Label Attributes for Atomic Vectors
Labels are a common construct in statistical software providing a human readable description of a variable. While variable names are succinct, quick to type, and follow a language's naming conventions, labels may be more illustrative and may use plain text and spaces.
R does not provide native support for labels. Some packages, however, have made this feature available. Most notably, the Hmisc
package provides labelling methods for a number of different object. Due to design decisions, these methods are not all exported, and so are unavailable for use in package development.
The labelVector
package supports labels for atomic vectors in a light-weight design that is suitable for use in other packages.
The package may be downloaded from CRAN using
install.packages("labelVector")
or from GitHub using
devtools::install_github("nutterb/labelVector")
When generating summaries for reports to be delivered to a non-technical audience, the variable names used in analytical code may not be adequately descriptive to the audience to provide the full context and meaning of the results.
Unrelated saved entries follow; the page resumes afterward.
(* ===== verification/RequestGate.v ===== *)
(** * RequestGate: what happens to a request before a page sees it

    [apps/web/src/hooks.server.ts] and its parts in [apps/web/src/lib/server]: the body is bounded
    ([request-body.ts]), the hostname selects what of the site may be seen ([domain-routing.ts]),
    sign-in attempts are limited ([auth-rate-limit.ts]), nothing but the setup and the public
    status pages works before the installation is complete ([Setup]), and all other pages get the
    user's session. *)

From Stdlib Require Import ZArith Lia Bool String Ascii List.
From stdpp Require Import base tactics list strings.
From S2P Require Import Prelude.
From S2P Require Import Js.
From S2P Require Import JsonFacts.
From S2P Require Import Crypto.
From S2P Require Import Web.
From S2P Require Import CheckPersistence.
From S2P Require Import Envelopes.
From S2P Require Import Notifications.
From S2P Require Import Setup.
Open Scope string_scope.
Open Scope Z_scope.

(** ** The body *)

(* @src apps/web/src/lib/server/request-body.ts 3-3 MAX_AUTH_REQUEST_BODY_BYTES *)
Definition MAX_AUTH_REQUEST_BODY_BYTES : Z := 16 * 1024.
(* @src apps/web/src/lib/server/request-body.ts 4-4 MAX_FORM_REQUEST_BODY_BYTES *)
Definition MAX_FORM_REQUEST_BODY_BYTES : Z := 512 * 1024.
(* @src apps/web/src/lib/server/request-body.ts requestBodyLimit *)
Definition requestBodyLimit (pathname : string) : Z := if starts_with "/api/auth" pathname then MAX_AUTH_REQUEST_BODY_BYTES else MAX_FORM_REQUEST_BODY_BYTES.
(** A request: its headers, and the chunks a reader of the body gets, or that reading throws. *)
Record request := Request { rq_headers : headers; rq_body : option (list (res (list byte))) }.
(** The reader's loop: the chunks so far and their length. *)
Fixpoint read_bounded (maximumBytes : Z) (stream : list (res (list byte))) (chunks : list (list byte)) (totalBytes : Z) : res (list (list byte) * Z) :=
  match stream with
  | [] => Ok (chunks, totalBytes)
  | Err e :: _ => Err e
  | Ok value :: rest =>
      let totalBytes := totalBytes + blen value in
      throw_if maximumBytes <? totalBytes as "413 Request body is too large" in read_bounded maximumBytes rest (chunks ++ [value])%list totalBytes
  end.
(* @src apps/web/src/lib/server/request-body.ts withBoundedRequestBody *)
Definition withBoundedRequestBody (r : request) (maximumBytes : Z) : res request :=
  match rq_body r with
  | None => Ok r
  | Some stream =>
      let declared := obj_get "content-length" (rq_headers r) in
      throw_if match declared with
        | Some text => negb (String.eqb text "") && str_forall is_digit text && num_lt (num_of_Z maximumBytes) (js_number text)
        | None => false
        end as "413 Request body is too large" in
      let* '(chunks, _) := read_bounded maximumBytes stream [] 0 in
      Ok (Request (headers_delete "content-length" (rq_headers r)) (Some [Ok (concat chunks)]))
  end.

(** ** Hostnames *)

(** The parts of a URL that are not in [UrlApi]. *)
Class UrlParts `{UA : UrlApi} := { port : url -> string; search : url -> string; url_hash : url -> string }.
(** [value.replace(/\.$/, ...)] *)
Definition drop_dot (s : string) : string := if ends_with "." s then str_take (String.length s - 1) s else s.

(* @src apps/web/src/lib/server/domain-routing.ts 1-5 DomainRoute *)
Inductive DomainRoute :=
| admin_route (workspace : string)
| status_route (workspace : string)
| machine_route (workspace resource : string)
| service_route (workspace resource : string).
Definition route_workspace (r : DomainRoute) : string := match r with admin_route w | status_route w | machine_route w _ | service_route w _ => w end.
Definition is_admin_route (r : DomainRoute) : bool := match r with admin_route _ => true | _ => false end.
(** [/^[A-Za-z0-9_-]{1,200}$/] *)
Definition resource_slug (s : string) : bool := negb (String.eqb s "") && (slen s <=? 200) && str_forall is_token_tail s.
Variable labels are a compromise that may be inserted to clarify meaning to the audience without requiring excessively difficult variable names to be used in code.
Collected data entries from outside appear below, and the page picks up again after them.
Lemma panel_page request shown : loadWorkspaceAccessPanel panel slug userId request = Ok shown ->
  ap_members shown = map (member_shown panel userId) (page_of_rows member_leb (pg_page (ap_memberPagination shown)) (panel_members panel w)) /\
  map (fun r => (wa_type r, wa_id r, wa_name r)) (ap_resources shown) = page_of_rows union_leb (pg_page (ap_resourcePagination shown)) (panel_resources panel w) /\
  ap_memberPagination shown = pagination (count_up_to (MAX_ENTRIES + 1) (panel_members panel w)) (rq_memberPage request) /\
  ap_resourcePagination shown = pagination (count_up_to (MAX_ENTRIES + 1) (panel_resources panel w)) (rq_resourcePage request).
Proof.
  unfold loadWorkspaceAccessPanel. cbn [pl_access panel]. fold d. rewrite Ha. cbn [rbind]. cbv zeta. intros [= <-]. cbn. split_and!; [done | | done | done].
  rewrite map_map. cbn. etransitivity; [|apply map_id]. apply map_ext. by intros [[t id] name].
Qed.
Lemma panel_loads request : exists shown, loadWorkspaceAccessPanel panel slug userId request = Ok shown.
Proof. unfold loadWorkspaceAccessPanel. cbn [pl_access panel]. fold d. rewrite Ha. cbn [rbind]. by eexists. Qed.
End Listed.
In the table below, a linear model estimating gas mileage is given with terms taken from the variable labels.
library(labelVector)
mtcars <-
set_label(mtcars,
qsec = "Quarter mile time",
am = "Automatic / Manual",
wt = "Vehicle weight")
fit <- lm(mpg ~ qsec + am + wt,
data = mtcars)
# Create a summary table
res <- as.data.frame(coef(summary(fit)),
stringsAsFactors = FALSE)
res <- cbind(rownames(res), res)
rownames(res) <- NULL
names(res) <- c("term", "estimate", "se", "t", "p")
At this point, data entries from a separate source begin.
(* ===== verification/LivePage.v ===== *)
(** * LivePage: a machine's live values in the browser

    The two endpoints behind the live view of a machine,
    [machines/[machineId]/live-ticket/+server.ts] and [machines/[machineId]/latest/+server.ts], and
    the browser's side of them, [apps/web/src/lib/state/machine-live.ts].  The theorems put the
    pieces together: a ticket from the endpoint passes the browser's checks, the Worker in front
    of the hub and the hub itself ([LiveTicket], [LiveHub]), and what the browser falls back to
    is the machine that the server read ([MachinePages]). *)

From Stdlib Require Import ZArith Lia Bool String Ascii List.
From stdpp Require Import base tactics list strings.
From S2P Require Import Prelude.
From S2P Require Import Js.
From S2P Require Import Base64Url.
From S2P Require Import Crypto.
From S2P Require Import LiveTicket.
From S2P Require Import LiveHub.
From S2P Require Import Web.
From S2P Require Import CheckPersistence.
From S2P Require Import Authz.
From S2P Require Import QueryBatches.
From S2P Require Import MemberData.
From S2P Require Import MachinePages.
From S2P Require Import DashboardPage.
From S2P Require Import MachineSettings.
From S2P Require Import Setup.
From S2P Require Import RequestGate.
Open Scope string_scope.
Open Scope Z_scope.

(** An answer with a JSON body and, in the second endpoint, its tag; or one without a body. *)
Inductive live_answer := not_found | not_modified (tag : string) | answer (body : jout) (tag : option string).
(** What [response.json()] gives the browser. *)
Definition received (body : jout) : res json := json_parse (json_stringify body).

(** ** Tickets *)

Section Tickets.
Context `{WC : WebCrypto} `{UA : UrlApi} `{UP : !UrlParts} `{UV : !UrlView}.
res$term <- as.character(res$term)
kable(res)
term | estimate | se | t | p |
---|---|---|---|---|
(Intercept) | 9.617781 | 6.9595930 | 1.381946 | 0.1779152 |
qsec | 1.225886 | 0.2886696 | 4.246676 | 0.0002162 |
am | 2.935837 | 1.4109045 | 2.080819 | 0.0467155 |
wt | -3.916504 | 0.7112016 | -5.506882 | 0.0000070 |
In constrast, the following table replaces these term labels with longer, more human-readable terms that assist in the interpretation of the model.
res$term[-1] <- get_label(mtcars, vars = res$term[-1])
kable(res)
term | estimate | se | t | p |
---|---|---|---|---|
(Intercept) | 9.617781 | 6.9595930 | 1.381946 | 0.1779152 |
Quarter mile time | 1.225886 | 0.2886696 | 4.246676 | 0.0002162 |
Automatic / Manual | 2.935837 | 1.4109045 | 2.080819 | 0.0467155 |
Vehicle weight | -3.916504 | 0.7112016 | -5.506882 | 0.0000070 |
Truthfully, I don't believe it to be likely that these labels will be retrieved and applied to summaries interactively, but they do become useful when writing functions to generate common summary tables.
Labels are easily set using the set_label
function and retreived using the get_label
function.
x <- 1:10
x <- set_label(x, "some integers")
x
get_label(x)
Labels may also be assigned in a manner that is pipe-friendly.
mtcars2 <-
set_label(mtcars,
am = "Automatic",
mpg = "Miles per gallon",
cyl = "Cylinders",
qsec = "Quarter mile time")
Whereas labelVector
provides a similar functionality as is provided by the Hmisc
package, and considering the widespread use of Hmisc
, consideration is taken for the possibility that labelVector
and Hmisc
may need to work in the same environment. This is permissible since set_label
and get_label
both work on the label
attribute of a vector and their names do not conflict with the label
generic exported by Hmisc
.